Are getting crazy? Do you feel something weird or maybe feeling something that you shouldn’t? Well…. maybe… You are you more intuitive than you even know, If you are an empath you can pick up on other people feelings and emotions while if you are clairsentient, you may even pick up on other people’s thoughts.
I frequently get calls from people that are very intuitive and not sure what is happening in their lives. I talk with people that have a strong empathic or clairsentient ability and things that we take for granted are quite challenging for them. They can pick up on the feelings and emotions of others without trying or wanting to do so.

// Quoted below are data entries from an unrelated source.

Lemma invalid_prompts_stay_local_witness :
  exists m',
    EditModal.clickSave (fun t => if String.eqb t "{}" then Some t else None)
      (EditModal.mkState "s" "t" "{oops" "") loadedA = (m', Some loadedA) /\
    EditModal.error m' = "Invalid JSON for image prompts.".
Proof.
  destruct (invalid_prompts_stay_local
    (fun t => if String.eqb t "{}" then Some t else None)
    (EditModal.mkState "s" "t" "{oops" "") loadedA "{}" "{}")
    as (m' & Hsave & Herror & _).
  - reflexivity.
  - reflexivity.
  - exists m'. split; [exact Hsave | exact Herror].
Defined.

Lemma unedited_save_round_trip_witness :
  snd (EditModal.handleSave Some
         (EditModal.syncEffect (fun v => v)
            (EditModal.mkProps true (Some "script") None None)
            (EditModal.mkState "" "" "" "x"))) =
  Some (mkEditPayload "script" "" "{}").
Proof.
  apply (unedited_save_round_trip Some (fun v => v)
    (EditModal.mkProps true (Some "script") None None)
    (EditModal.mkState "" "" "" "x")).
  - reflexivity.
  - reflexivity.
Defined.

(** ** No flag without a request behind it *)

Section FlagsBacked.
Import App.
Local Open Scope world_scope.
Lemma isConfigured_false (s : Service) :
  accessToken s = EmptyString \/ phoneNumberId s = EmptyString ->
  isConfigured s = false.
Proof.
  unfold isConfigured. intros [H|H]; rewrite H; simpl.
  - reflexivity.
  - apply andb_false_r.
Qed.

Lemma sendMessage_unconfigured axios (w : World Service Call) request :
  isConfigured (this w) = false ->
  sendMessage axios request w
  = (Returned
       {| success := false;
          messageId := None;
          error := Some "WhatsApp Cloud API não está configurada. Verifique as variáveis de ambiente." |},
     w).
Proof.
  intros H. unfold sendMessage, bind, getThis. rewrite H. reflexivity.
Qed.

Lemma sendTemplateMessage_unconfigured axios (w : World Service Call)
    phone template lang params :
  isConfigured (this w) = false ->
  sendTemplateMessage axios phone template lang params w
  = (Returned
       {| success := false;
          messageId := None;
          error := Some "WhatsApp Cloud API não está configurada." |},
     w).
Proof.
  intros H. unfold sendTemplateMessage, bind, getThis. rewrite H. reflexivity.
Qed.

Ltac run_service :=
  unfold sendMessage, sendTemplateMessage, firstMessageId, bind, getThis,
    tryCatch, await, ret, throw, messagesUrl, requestHeaders;
  cbn [negb fst snd this calls].



Example sendMessage_provider_error :
  sendMessage
    (fun _ _ => inl {| err_message := Some "Request failed with status code 400";
                       err_response_error :=
                         Some {| pe_message := Some "Invalid parameter";
                                 pe_code := Some "100" |} |})
    Sample.hi {| this := Sample.cloud; calls := [] |}
  = (Returned {| success := false;
                 messageId := None;
                 error := Some "WhatsApp API Error: Invalid parameter (Code: 100)" |},
     snd (sendMessage Sample.accepting Sample.hi {| this := Sample.cloud; calls := [] |})).
Proof. reflexivity. Qed.

Lemma resultShape_failure (e : option string) :
  e <> None ->
  Spec.resultShape {| success := false; messageId := None; error := e |}.
Proof.
  intros He. split; cbn; [discriminate|]. intros _. split; [exact He|reflexivity].
Qed.

Lemma resultShape_success (sent : option string) :
  Spec.resultShape {| success := true; messageId := sent; error := None |}.
Proof. split; cbn; [reflexivity|discriminate]. Qed.

(** Whatever answer or rejection the transport gives, [sendMessage]
    returns, and a success without message id comes from an answer whose
    first message has none. *)
Lemma sendMessage_shape axios (w : World Service Call) request :
  exists r,
    fst (sendMessage axios request w) = Returned r
    /\ Spec.resultShape r
    /\ (success r = true -> messageId r = None ->
        exists made sent ms,
          axios made sent = inr {| messages := {| id := None |} :: ms |}).
Proof.
  run_service.
  destruct (isConfigured (this w)); cbn [negb].
  2: { eexists; split; [reflexivity|]. split; [|discriminate].
       apply resultShape_failure. discriminate. }
  match goal with
  | |- context [axios (calls w) ?c] =>
      destruct (axios (calls w) c) as [e|[[|[sent] ms]]] eqn:Hsettled
  end; eexists; (split; [reflexivity|]).
  - split; [apply resultShape_failure|]; discriminate.
  - split; [apply resultShape_failure|]; discriminate.
  - split; [apply resultShape_success|]. cbn. intros _ ->. eauto.
Qed.



End CloudDispatcher.

(* ================================================================== *)
(** ** The session dispatcher: sending *)

Section SessionDispatcher.
Import Js Eff Session.

Ltac run_session :=
  unfold sendMessage, disconnect, bind, getThis, tryCatch, await, ret, throw,
    modifyThis;
  cbn [negb fst snd this calls].

Lemma sendMessage_not_ready provider (w : World Service Call) request :
  client (this w) = None \/ isReady (this w) = false ->
  sendMessage provider request w
  = (Returned
       {| success := false;
          messageId := None;
          error := Some "WhatsApp não está conectado. Inicialize o cliente primeiro." |},
     w).
Proof.
  intros H. run_session.
  destruct H as [H|H]; rewrite H; [reflexivity|].
  destruct (client (this w)); reflexivity.
Qed.

Lemma orElse_default (a : option string) (d : string) :
  orElse a (Some d) <> None.
Proof. unfold orElse. destruct a as [[|c m]|]; cbn; discriminate. Qed.

(** Case analysis on everything the provider can answer along the way. *)
Ltac provider_cases :=
  repeat (match goal with
          | |- context [match client ?s with _ => _ end] =>
              destruct (client s) eqn:?
          | |- context [if isReady ?s then _ else _] =>
              destruct (isReady s) eqn:?
          | |- context [match getNumberId ?p ?h ?c ?n with _ => _ end] =>
              destruct (getNumberId p h c n) as [?|[[[|? ?]]|]]
          | |- context [match mediaUrl ?r with _ => _ end] =>
              destruct (mediaUrl r) as [[|? ?]|]
          | |- context [match fromUrl ?p ?h ?u with _ => _ end] =>
              destruct (fromUrl p h u)
          | |- context [match clientSendMessage ?p ?h ?c ?i ?x ?o with _ => _ end] =>
              destruct (clientSendMessage p h c i x o) as [?|[?]] eqn:?
          end; cbn).

(** Whatever answer or rejection the provider gives, the session
    [sendMessage] returns and leaves the fields of the service alone; a
    success without message id comes from an acknowledgement that has
    none. *)
Lemma session_sendMessage_shape provider (w : World Service Call) request :
  exists r,
    fst (sendMessage provider request w) = Returned r
    /\ this (snd (sendMessage provider request w)) = this w
    /\ Spec.resultShape r
    /\ (success r = true -> messageId r = None ->
        exists made c chat sent options,
          clientSendMessage provider made c chat sent options
          = inr {| id_serialized := None |}).
Proof.
  run_session. provider_cases;
    (eexists; split; [reflexivity|]; split; [reflexivity|]);
    (split;
     [ first [ apply resultShape_success
             | apply resultShape_failure;
               first [ apply orElse_default | discriminate ] ]
     | cbn; first [ discriminate | intros _ ->; do 5 eexists; eassumption ] ]).
Qed.

(** C7: for a ready dispatcher and a request as its callers pass it (a
    mediaUrl, when there is one, is not empty), [sendMessage] looks up the
    digits of the recipient phone; when the lookup answers null or an empty
    identifier it returns the number-not-registered failure and sends
    nothing; when it answers a chat identifier, a present mediaUrl is
    fetched and the media sent with the content as caption, and otherwise
    the content is sent as plain text; either way the id of the
    acknowledged message comes back in a success. *)
Theorem session_sendMessage_ready provider (w : World Service Call) request c :
  client (this w) = Some c ->
  isReady (this w) = true ->
  mediaUrl request <> Some EmptyString ->
  let number := replaceNonDigits (recipientPhone request) in
  let lookup := GetNumberId c number in
  let found := getNumberId provider (calls w) c number in
  let r := sendMessage provider request w in
  (found = inr None \/ found = inr (Some {| _serialized := EmptyString |}) ->
   r = (Returned {| success := false;
                    messageId := None;
                    error := Some ("O número " ++ recipientPhone request
                                   ++ " não está registrado no WhatsApp.") |},
        {| this := this w; calls := calls w ++ [lookup] |}))
  /\ (forall chat,
        found = inr (Some {| _serialized := chat |}) ->
        chat <> EmptyString ->
        (forall url media sent,
            mediaUrl request = Some url ->
            let fetch := MessageMediaFromUrl url in
            let options := Some {| caption := content request |} in
            let send := ClientSendMessage c chat (MediaContent media) options in
            fromUrl provider (calls w ++ [lookup]) url = inr media ->
            clientSendMessage provider (calls w ++ [lookup; fetch]) c chat
              (MediaContent media) options = inr sent ->
            r = (Returned {| success := true;
                             messageId := id_serialized sent;
                             error := None |},
                 {| this := this w; calls := calls w ++ [lookup; fetch; send] |}))
        /\ (forall sent,
              mediaUrl request = None ->
              let text := TextContent (content request) in
              let send := ClientSendMessage c chat text None in
              clientSendMessage provider (calls w ++ [lookup]) c chat text None
              = inr sent ->
              r = (Returned {| success := true;
                               messageId := id_serialized sent;
                               error := None |},
                   {| this := this w; calls := calls w ++ [lookup; send] |}))).
Proof.
  intros Hclient Hready Hmedia number lookup found r.
  subst r. run_session. rewrite Hclient, Hready.
  fold number. fold found. fold lookup.
  split.
  - intros [H|H]; rewrite H; reflexivity.
  - intros chat Hfound Hchat. rewrite Hfound. cbn.
    destruct chat as [|a chat]; [congruence|]. cbn.
    split.
    + intros url media sent Hurl. cbv zeta. intros Hfetch Hsend.
      rewrite Hurl in Hmedia |- *. destruct url as [|b url]; [congruence|]. cbn.
      rewrite Hfetch. cbn.
      rewrite <- !app_assoc. cbn [app].
      rewrite Hsend. reflexivity.
    + intros sent Hurl. cbv zeta. intros Hsend.
      rewrite Hurl; cbn; rewrite Hsend; rewrite <- !app_assoc; reflexivity.
Qed.

Lemma session_sendMessage_ready_witness :
  sendMessage Sample.healthy Sample.report
    {| this := Sample.connected; calls := [] |}
  = (Returned {| success := true;
                 messageId := Some "true_5511@c.us_3EB0";
                 error := None |},
     {| this := Sample.connected;
        calls := [ GetNumberId 0 "11999999999";
                   MessageMediaFromUrl "https://x.com/laudo.pdf";
                   ClientSendMessage 0 "11999999999@c.us"
                     (MediaContent {| mimetype := "application/pdf";
                                      data := "https://x.com/laudo.pdf" |})
                     (Some {| caption := "Laudo" |}) ] |}).
Proof.
  destruct (session_sendMessage_ready Sample.healthy
              {| this := Sample.connected; calls := [] |} Sample.report 0
              eq_refl eq_refl ltac:(discriminate)) as [_ Hfound].
  destruct (Hfound "11999999999@c.us" eq_refl ltac:(discriminate)) as [Hmedia _].
  exact (Hmedia "https://x.com/laudo.pdf" _ _ eq_refl eq_refl eq_refl).
Defined.
Lemma fill_uniform_returns (junk : nat -> R) (dimension : nat) (g : Rng) :
  exists x g', for_loop 0 dimension (fill_uniform uniform_real_distribution)
                        (uninit_vector junk dimension, g) = Returns (x, g') /\
               size x = dimension /\ drawn_uniform uniform_real_distribution x.
Proof.
  destruct (@for_loop_invariant (VectorXd * Rng)
              (fun jj st => size (fst st) = dimension /\
                            forall a, (a < jj)%nat ->
                              exists g0, vnth (fst st) a
                                         = fst (uniform_real_distribution (-1) 1 g0))
              (fill_uniform uniform_real_distribution) dimension 0
              (uninit_vector junk dimension, g))
    as [[x g'] [E [Hsize Hdrawn]]].
  - simpl. rewrite uninit_vector_size. split; [reflexivity | intros a Ha; lia].
  - intros i [x0 g0] Hi [Hsize Hdrawn]. simpl in *.
    unfold fill_uniform. simpl.
    destruct (uniform_real_distribution (-1) 1 g0) as [u g1] eqn:Eu.
    rewrite vassign_returns by lia. simpl.
    eexists. split; [reflexivity |]. simpl. unfold size in *.
    rewrite length_upd. split; [exact Hsize |].
    intros a Ha. unfold vnth. destruct (Nat.eq_dec a i) as [-> | Hne].
    + rewrite nth_upd_eq by lia. exists g0. rewrite Eu. reflexivity.
    + rewrite nth_upd_neq by congruence. apply Hdrawn. lia.
  - exists x, g'. split; [exact E |]. simpl in *. split; [exact Hsize |].
    intros jj Hjj. apply Hdrawn. lia.
Qed.

Lemma populate_returns (mem : Allocation) (dimension max_points count : nat)
  (targets0 : VectorXd) (g : Rng) :
  (count <= max_points)%nat -> size targets0 = max_points ->
  exists st, for_loop 0 count
               (populate uniform_real_distribution normal_distribution mem dimension)
               ([], targets0, g) = Returns st /\
             populated uniform_real_distribution normal_distribution dimension max_points count st.
Proof.
  intros Hcount Hsize.
  apply (@for_loop_invariant _ (populated uniform_real_distribution normal_distribution dimension max_points)).
  - unfold populated. simpl. repeat split; try assumption; try contradiction.
    intros a Ha; lia.
  - intros i [[points targets] g0] Hi (Hlen & Hts & Hpts & Htg). simpl in *.
    destruct (fill_uniform_returns (junk_x mem) dimension g0)
      as [x [g1 [E [Hx Hdrawn]]]].
    rewrite E. simpl.
    destruct (normal_distribution 0 (1 / 10) g1) as [t g2] eqn:Et.
    rewrite vassign_returns by lia. simpl.
    eexists. split; [reflexivity |]. unfold populated. simpl.
    rewrite length_app. simpl. unfold size in *. rewrite length_upd.
    repeat split; try lia.
    + apply in_app_or in H. destruct H as [H | [<- | []]];
        [apply Hpts; exact H | exact Hx].
    + apply in_app_or in H. destruct H as [H | [<- | []]];
        [apply Hpts; exact H | exact Hdrawn].
    + intros a Ha. unfold vnth. destruct (Nat.eq_dec a i) as [-> | Hne].
      * rewrite nth_upd_eq by lia. exists g1. rewrite Et. reflexivity.
      * rewrite nth_upd_neq by congruence. apply Htg. lia.
Qed.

Feeling Emotions That Are Not Your Own
You may have a conversation with someone and walk away feeling tired and drained. That person may be drawing from your energy and not even aware they are doing such a thing. You could be in line at a grocery store checkout and become angry or ecstatically happy, amused or depressed and sad and for no real reason at all. These are all symptoms of being empathic or clairsentient. Those emotions have nothing to do with you. You are picking up on the feelings of others around you. These energies and thought forms can be annoying and sometimes downright disruptive to your peace of mind and well-being.
Now I will share an easy method to protect yourself from emotions and thought forms that you do not want to feel. I call it my…
Psychic Self-Defense
When you get ready to leave your home, stand at your door and take a few deep breaths. Visualize a beam of bright white light coming down from the heavens. See this as a beam from a large flashlight or a spotlight. In your mind’s eye, see this bright white surrounding your entire body and creating a large egg shaped sphere or bubble. Know that this is your bubble of protection that will not allow anything to penetrate it.
When you step outside of your door. See many emotions and thought forms coming at you. See these thought forms as little black arrows flying toward you and bouncing off the bubble of white light that you have created around yourself. As you go through your day, know that the bubble of white light will keep the feelings and emotions of others away from you and your own emotions.
If you are ready to engage in a conversation and you do want to feel the other person’s emotions, you can just visualize your bubble fading away and falling down into the ground. You can create a new bubble when you are ready to venture back out into the world again.
This simple white light bubble exercise will help you to gain more peace as you go through your day to day activities. I hope that you find it helpful. The more you do it the easier it will become. Soon and very soon indeed, it will become second nature for you every time you get ready leave your house.
The article provides a clear explanation of empathy and clairsentience along with a practical method for managing these experiences. Visualization as a protective measure is an interesting approach that may help individuals maintain their emotional equilibrium.
I agree, Rosie. The visualization technique seems like a manageable way to protect oneself from unwanted emotional influences. It would be useful to hear about others’ experiences with this method.
The concept of empathic and clairsentient abilities is intriguing. It seems there are people who are naturally sensitive to the energies and emotions of others. The technique of creating a protective bubble using visualization could be beneficial for maintaining personal well-being.
This topic is quite fascinating. The idea that some individuals can intuitively sense the emotions and thoughts of others adds depth to our understanding of human interactions. The described psychic self-defense technique appears to be a useful method for maintaining emotional boundaries.
The article presents an interesting perspective on managing empathy and clairsentience. Protecting oneself from unwanted emotions through visualization exercises seems like a practical approach. It would be interesting to see if scientific research supports these methods.
The concept of being an empath or clairsentient is rarely discussed in mainstream discourse. The visualization exercise for creating a protective bubble seems straightforward and easy to implement. I’m curious about the long-term effects of regularly practicing such techniques.